La lutte contre les violences sexuelles doit se faire dès le primaire, estime le CSF

L’éducation au consentement devrait débuter dès les premières années scolaires, selon le Conseil du statut de la femme.
Photo: iStock L’éducation au consentement devrait débuter dès les premières années scolaires, selon le Conseil du statut de la femme.

Le Conseil du statut de la femme (CSF) estime que la politique pour lutter contre les violences sexuelles du gouvernement du Québec doit s’appliquer non seulement aux universités et cégeps, mais aussi aux écoles primaires et secondaires.

« Il faut agir là où l’éducation se fait, là où le savoir se développe et là où les gens risquent d’être des acteurs importants de notre société. […] Agir dans les milieux scolaires est un pas très important, mais il faudrait le faire avec cohérence. Le fait qu’on vise un secteur en particulier nous amène à nous demander si ça prendra 12 projets de loi pour rejoindre toute la société », a commenté la présidente du Conseil, Louise Cordeau.

L’organisme gouvernemental était le dernier groupe à être entendu lors de l’étude du projet de loi 151, en commission parlementaire, jeudi.

Le Conseil demande à Québec d’obliger tous les établissements d’enseignement — primaires, secondaires, collégiaux, universitaires et même les écoles privées, comme l’École nationale de l’humour — à adhérer à la politique qui entrera en vigueur d’ici septembre 2019.

« Bien que les milieux universitaires se soient particulièrement mobilisés dans la dénonciation des violences sexuelles et leur traitement dans les dernières années, cela ne doit pas faire oublier que les principales victimes de violences sexuelles sont les jeunes femmes à partir de l’adolescence », note l’organisme dans son mémoire.

La ministre de l’Enseignement supérieur, Hélène David, a fait part de son impuissance pour étendre son projet de loi à tous les secteurs d’enseignement.

« Je ne veux pas me justifier, mais personnellement, j’ai essayé d’agir dans le territoire qui est le mien comme ministre. Je ne suis pas ministre au primaire et au secondaire. […] J’ose croire que notre travail va donner l’exemple pour les autres milieux », a fait valoir la ministre David.

Des jeunes sexuellement « démunis »

Au terme de cet exercice, Mme David a confié avoir été surprise de constater la solitude des jeunes quant à leurs questionnements sexuels.

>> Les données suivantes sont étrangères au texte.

(** X11: on a new solver that has at least the height and the width of a
    board and on a run that tells the truth about the board, the sentence
    of the last [add_knowledge] is resolved before the call returns when it
    can be resolved on its own: with count [0] every cell of the sentence,
    and so every neighbour of the observed cell on the solver's board, is
    in [safes]; with a count equal to the number of its cells, every cell
    of the sentence is in [mines]. *)
Theorem new_sentence_is_resolved `{SetPop} (g : Minesweeper.t) (h w : Z)
        (ops : list op) (c : cell) (count : Z) :
  Minesweeper.height g ≤ h → Minesweeper.width g ≤ w →
  Forall (truthful g) ops → truthful g (AddKnowledge c count) →
  ∃ a ai,
    run ops (init h w) = Some a
    ∧ run (ops ++ [AddKnowledge c count]) (init h w) = Some ai
    ∧ (count = 0 →
       mangoes a c ⊆ safes ai
       ∧ ∀ x, x ∈ window c → in_bounds h w x = true → x ∈ safes ai)
    ∧ (count = Z.of_nat (size (mangoes a c)) → mangoes a c ⊆ mines ai).
Proof.
  intros Hh Hw Hops [Hc Hcount].
  set (a := ran ops (init h w)).
  exists a, (knowledge_added c count a).
  split; [apply run_ran|].
  split; [rewrite run_ran; unfold a, ran; by rewrite foldl_app|].
  pose proof (sound_ran g ops _ (sound_init g h w Hh Hw) Hops) as Ha.
  fold a in Ha.
  assert (moves_made a ⊆ safes a) as Hmoves
    by (by apply ran_moves_made_safe).
  destruct (ran_frame ops (init h w)) as (Hah & Haw & _). fold a in Hah, Haw.
  simpl in Hah, Haw.
  split.
  - intros ->.
    pose proof (knowledge_added_opens g c a Ha Hc Hcount) as Hopen.
    split; [done|]. intros x Hwin Hin.
    destruct (knowledge_added_frame c 0 a) as (_ & _ & _ & _ & Hsafes).
    pose proof (knowledge_added_records c 0 a) as [_ Hcsafe].
    destruct (decide (x = c)) as [->|Hxc]; [done|].
    destruct (decide (x ∈ moves_made a)); [set_solver|].
    destruct (decide (x ∈ safes a)); [set_solver|].
    apply Hopen, elem_of_mangoes. by rewrite Hah, Haw.
  - intros Hall. by apply (knowledge_added_flags g).
Qed.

« Les cégépiens ne se sentent pas équipés pour comprendre ce qu’est le consentement. Même après avoir vu la vidéo sur la tasse de thé […] ils avouent ne pas être capables d’évaluer par eux-mêmes s’ils ont toujours donné leur consentement », a-t-elle mentionné.

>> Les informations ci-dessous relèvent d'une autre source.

(** * Bridge front end of newdex1: a shallow embedding

    The development follows the three TypeScript units that serve the
    cross-chain bridge page:

    - the [useBridgeContract] hook (the gateway to the BridgeCore contract),
    - the [checkFeeRequirements] function of the [useDexContract] hook,
    - the [Bridge] React component (guards, lock/burn selection, fee panel).

    Asynchronous contract calls are modelled by an oracle (what the chain
    answers to each call) and a trace (which calls were issued, in which
    order).  A JavaScript exception is the left injection of a sum. *)

From Stdlib Require Import ZArith NArith List String Ascii Bool Lia.
From Stdlib Require Import DecimalString.
Import ListNotations.

Local Open Scope string_scope.
Local Open Scope Z_scope.

(* ================================================================== *)
(** ** JavaScript values used by the code *)

Module JS.

(** A thrown value; the code only ever logs it or rethrows it. *)
Inductive Error : Type :=
| Thrown (msg : string).

(** The outcome of an expression that may throw. *)
Definition Res (A : Type) : Type := (Error + A)%type.

Definition isOk {A} (r : Res A) : bool :=
  match r with inr _ => true | inl _ => false end.

(** Truthiness of a string: only the empty string is falsy. *)
Definition truthyStr (s : string) : bool := negb (String.eqb s "").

Qualifiant de « révélations » les constats auxquels elle a été confrontée dans les cégeps durant l’élaboration de la politique, Mme David a avoué croire par moments que la société québécoise « l’a échappé durant les 30 dernières années ».

« Je pense qu’on a collectivement — comme parents, comme adultes qui pourtant se disaient très ouverts, très modernes — oublié de leur parler de ce petit bout-là. On a peut-être été plus silencieux qu’on aurait dû », a-t-elle dit.

Mme David a ouvert la porte à un cours de « consentement » obligatoire, sans toutefois donner plus de détails.

« Certains cégépiens nous ont dit qu’ils ont trois cours de philosophie, est-ce qu’ils pourraient avoir un cours sur le consentement et tout ce qui s’ensuit ? Je pense à une formation obligatoire, parce que si ce n’est pas obligatoire, qui va vraiment aller assister à ça ? » a-t-elle lancé.